Task goal: After locating the line with "x => x <> c) l = l." in the data that follows, return it and every later line exactly, up to and including the line with "revert pre cl fuel. induction rest as [|x|x".

(Stored data entries)
>>>>
(* ===== verification/Lifecycle.v ===== *)
(** * Start and end of the emulated bridge: [esp32/emulator/device.py], [serial_port.py]

    [start], [stop] and the registry of clients of [ESP32Emulator], whose [stop] goes
    through the list of clients while their tasks take themselves off it; and
    [VirtualSerialPair], the two ends of a pseudo terminal. What the clients are served
    is in [EmulatorServer]. *)

From Stdlib Require Import String.
From stdpp Require Import strings list.
From S2P Require Import Prelude Text.
From stdpp Require Import options.

Local Open Scope string_scope.
Local Open Scope list_scope.
Local Open Scope nat_scope.

(** ** The server of the bridge *)

(** A client is numbered; [closed] are the writers that were closed. *)
Record registry := {
  clients : list nat;
  closed : list nat;
  is_running : bool;
  actual_port : Z
}.

Definition registry_init : registry :=
  {| clients := []; closed := []; is_running := false; actual_port := 0 |}.

(** [start], with the port that the socket got. *)
Definition start (port : Z) (r : registry) : registry :=
  {| clients := clients r; closed := closed r; is_running := true; actual_port := port |}.

(** [_handle_client] at its two ends. *)
Definition client_comes (c : nat) (r : registry) : registry :=
  {| clients := clients r ++ [c]; closed := closed r; is_running := is_running r;
     actual_port := actual_port r |}.

Definition client_goes (c : nat) (r : registry) : registry :=
  {| clients := filter (fun x => x <> c) (clients r); closed := closed r ++ [c];
     is_running := is_running r; actual_port := actual_port r |}.

Definition close_writer (c : nat) (r : registry) : registry :=
  {| clients := clients r; closed := closed r ++ [c]; is_running := is_running r;
     actual_port := actual_port r |}.

(** The loop of [stop], at the index [i] of the list: it closes a writer and waits,
    and a task that was waiting for data ends meanwhile, as its read returns nothing;
    one that sleeps before a reply does not ([idle]). *)
Fixpoint stop_loop (fuel : nat) (idle : nat -> bool) (i : nat) (r : registry) : registry :=
  match fuel with
  | O => r
  | S fuel =>
      match clients r !! i with
      | None => r
      | Some c => stop_loop fuel idle (S i) (if idle c then client_goes c r else close_writer c r)
      end
  end.

Definition stop (idle : nat -> bool) (r : registry) : registry :=
  let r := stop_loop (length (clients r)) idle 0 r in
  {| clients := []; closed := closed r; is_running := false; actual_port := 0 |}.

(** ** Which clients [stop] closes *)

(** Every other element. *)
Fixpoint evens {A} (l : list A) : list A :=
  match l with x :: _ :: l => x :: evens l | _ => l end.

Lemma list_pair_ind {A} (P : list A -> Prop) :
  P [] -> (forall x, P [x]) -> (forall x y l, P l -> P (x :: y :: l)) -> forall l, P l.
Proof.
  intros H0 H1 H2. fix IH 1. intros [|x [|y l]]; [exact H0|apply H1|apply H2, IH].
Qed.

Lemma filter_ne_id {A} `{EqDecision A} (c : A) (l : list A) : c ∉ l -> filter (fun x => x <> c) l = l.
Proof.
  induction l as [|x l IH]; intros H; [done|]. apply not_elem_of_cons in H as [Hx H].
  rewrite filter_cons_True by (by intros E; apply Hx). by rewrite IH.
Qed.

Lemma stop_loop_idle rest pre cl fuel run port :
  NoDup (pre ++ rest) -> length rest <= fuel ->
  closed (stop_loop fuel (fun _ => true) (length pre)
    {| clients := pre ++ rest; closed := cl; is_running := run; actual_port := port |}) = cl ++ evens rest.
Proof.
  revert pre cl fuel. induction rest as [|x|x y rest IH] using list_pair_ind; intros pre cl fuel Hn Hf.
  - rewrite app_nil_r. destruct fuel; cbn [stop_loop clients closed]; [by rewrite app_nil_r|].
    rewrite (proj2 (lookup_ge_None pre (length pre))) by lia. cbn. by rewrite app_nil_r.
  - cbn in Hf. destruct fuel; [lia|]. cbn [stop_loop clients].
    rewrite list_lookup_middle by done. unfold client_goes. cbn [clients closed].
    apply NoDup_app in Hn as (_ & Hx & _). rewrite filter_app, filter_cons_False, app_nil_r by (by intros ?).
    rewrite filter_ne_id by (intros ?; apply (Hx x); [done|by left]).
    destruct fuel; cbn [stop_loop clients closed]; [done|].
    by rewrite (proj2 (lookup_ge_None pre (S (length pre)))) by lia.
  - cbn in Hf. destruct fuel; [lia|]. cbn [stop_loop clients].
    rewrite list_lookup_middle by done. unfold client_goes. cbn [clients closed is_running actual_port].
    assert (filter (fun z => z <> x) (pre ++ x :: y :: rest) = (pre ++ [y]) ++ rest) as ->.
    { apply NoDup_app in Hn as (_ & Hx & Hr). apply NoDup_cons in Hr as [Hr _].
      rewrite filter_app, filter_cons_False by (by intros ?).
      rewrite !filter_ne_id by ((by intros ?%Hr) || (intros ?; apply (Hx x); [done|by left])).
      by rewrite <- app_assoc. }
    replace (S (length pre)) with (length (pre ++ [y])) by (rewrite length_app; cbn; lia).
    rewrite IH; [cbn; by rewrite <- app_assoc| |lia].
    apply NoDup_app in Hn as (Hp & Hx & Hr). apply NoDup_cons in Hr as [_ Hr].
    rewrite <- app_assoc. apply NoDup_app. split; [done|]. split; [|done].
    intros z Hz Hin. apply (Hx z Hz). right. exact Hin.
Qed.

Lemma stop_loop_busy rest pre cl fuel run port :
  length rest <= fuel ->
  closed (stop_loop fuel (fun _ => false) (length pre)
    {| clients := pre ++ rest; closed := cl; is_running := run; actual_port := port |}) = cl ++ rest.
Proof.
  revert pre cl fuel. induction rest as [|x rest IH]; intros pre cl fuel Hf.
  - rewrite app_nil_r. destruct fuel; cbn [stop_loop clients closed]; [by rewrite app_nil_r|].
    rewrite (proj2 (lookup_ge_None pre (length pre))) by lia. cbn. by rewrite app_nil_r.
  - cbn in Hf. destruct fuel; [lia|]. cbn [stop_loop clients].
    rewrite list_lookup_middle by done. unfold close_writer. cbn [clients closed is_running actual_port].
    specialize (IH (pre ++ [x]) (cl ++ [x]) fuel ltac:(lia)). rewrite length_app in IH. cbn in IH.
    rewrite Nat.add_1_r, <- !app_assoc in IH. exact IH.
Qed.

(** [stop] forgets all clients, but while they wait for data it closes only every
    other: as one leaves the list the next takes its place, and the loop goes past it.
    Those that are busy stay in the list, and are all closed. *)
Theorem stop_skips_clients r :
  NoDup (clients r) ->
  closed (stop (fun _ => true) r) = closed r ++ evens (clients r) /\
  closed (stop (fun _ => false) r) = closed r ++ clients r /\
  forall idle, clients (stop idle r) = [] /\ is_running (stop idle r) = false.
Proof.
  intros Hn. split; [|split; [|done]]; destruct r as [cs cl run port]; cbn [clients closed] in *;
    unfold stop; cbn [closed clients].
  - by apply (stop_loop_idle cs [] cl).
  - by apply (stop_loop_busy cs [] cl).
Qed.

Example stop_skips_clients_witness :
  closed (stop (fun _ => true) (client_comes 3 (client_comes 2 (client_comes 1 (start 10001 registry_init)))))
    = [1; 3].
Proof.
  apply (stop_skips_clients (client_comes 3 (client_comes 2 (client_comes 1 (start 10001 registry_init))))).
  repeat constructor; cbn; rewrite ?elem_of_cons, ?elem_of_nil; intuition discriminate.
Defined.

(** ** The pseudo terminal *)

(** The two descriptors and the names of the ports; [open_fds] is what the process has
    open. *)
Record serial_pair := {
  _master_fd : option Z;
  _slave_fd : option Z;
  _device_port : option string;
  _client_port : option string;
  open_fds : list Z
}.

Definition pair_init (fds : list Z) : serial_pair :=
  {| _master_fd := None; _slave_fd := None; _device_port := None; _client_port := None; open_fds := fds |}.

(** [os.ttyname], or the name in [/dev/fd] where it raises. *)
Definition port_name (ttyname : Z -> option string) (fd : Z) : string :=
  default ("/dev/fd/" +:+ str_int fd) (ttyname fd).

(** [create], with the descriptors of [pty.openpty]. *)
Definition create (ttyname : Z -> option string) (master slave : Z) (p : serial_pair) : serial_pair :=
  {| _master_fd := Some master; _slave_fd := Some slave;
     _device_port := Some (port_name ttyname master); _client_port := Some (port_name ttyname slave);
     open_fds := master :: slave :: open_fds p |}.

Definition os_close (fd : option Z) (fds : list Z) : list Z :=
  match fd with Some fd => filter (fun x => x <> fd) fds | None => fds end.

Definition close (p : serial_pair) : serial_pair :=
  pair_init (os_close (_slave_fd p) (os_close (_master_fd p) (open_fds p))).

(** What [create] opened [close] closes, and nothing else; a pair that was created
    twice keeps the descriptors of the first time open. *)
Theorem close_undoes_create ttyname m s p :
  m ∉ open_fds p -> s ∉ open_fds p -> close (create ttyname m s p) = pair_init (open_fds p).
Proof.
  intros Hm Hs. unfold close, create. cbn [_slave_fd _master_fd open_fds os_close]. f_equal.
  rewrite filter_cons_False by (by intros ?).
  assert (forall l, filter (fun x => x <> s) (filter (fun x => x <> m) (s :: l)) =
    filter (fun x => x <> s) (filter (fun x => x <> m) l)) as ->.
  { intros l. destruct (decide (s = m)) as [->|Hsm].
    - by rewrite filter_cons_False by (by intros ?).
    - rewrite filter_cons_True by done. by rewrite filter_cons_False by (by intros ?). }
  by rewrite !filter_ne_id by (rewrite ?filter_ne_id by done; done).
Qed.

Example close_undoes_create_witness :
  close (create (fun _ => None) 7 8 (pair_init [0; 1; 2]%Z)) = pair_init [0; 1; 2]%Z /\
  _device_port (create (fun _ => None) 7 8 (pair_init [0; 1; 2]%Z)) = Some "/dev/fd/7" /\
  open_fds (close (create (fun _ => None) 9 10 (create (fun _ => None) 7 8 (pair_init [])))) = [7; 8]%Z.
Proof.
  split; [|by vm_compute]. apply (close_undoes_create (fun _ => None) 7 8 (pair_init [0; 1; 2]%Z));
    cbn; rewrite !elem_of_cons, elem_of_nil; intuition discriminate.
Defined.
<<<<
Task response:
Lemma filter_ne_id {A} `{EqDecision A} (c : A) (l : list A) : c ∉ l -> filter (fun x => x <> c) l = l.
Proof.
  induction l as [|x l IH]; intros H; [done|]. apply not_elem_of_cons in H as [Hx H].
  rewrite filter_cons_True by (by intros E; apply Hx). by rewrite IH.
Qed.

Lemma stop_loop_idle rest pre cl fuel run port :
  NoDup (pre ++ rest) -> length rest <= fuel ->
  closed (stop_loop fuel (fun _ => true) (length pre)
    {| clients := pre ++ rest; closed := cl; is_running := run; actual_port := port |}) = cl ++ evens rest.
Proof.
  revert pre cl fuel. induction rest as [|x|x y rest IH] using list_pair_ind; intros pre cl fuel Hn Hf.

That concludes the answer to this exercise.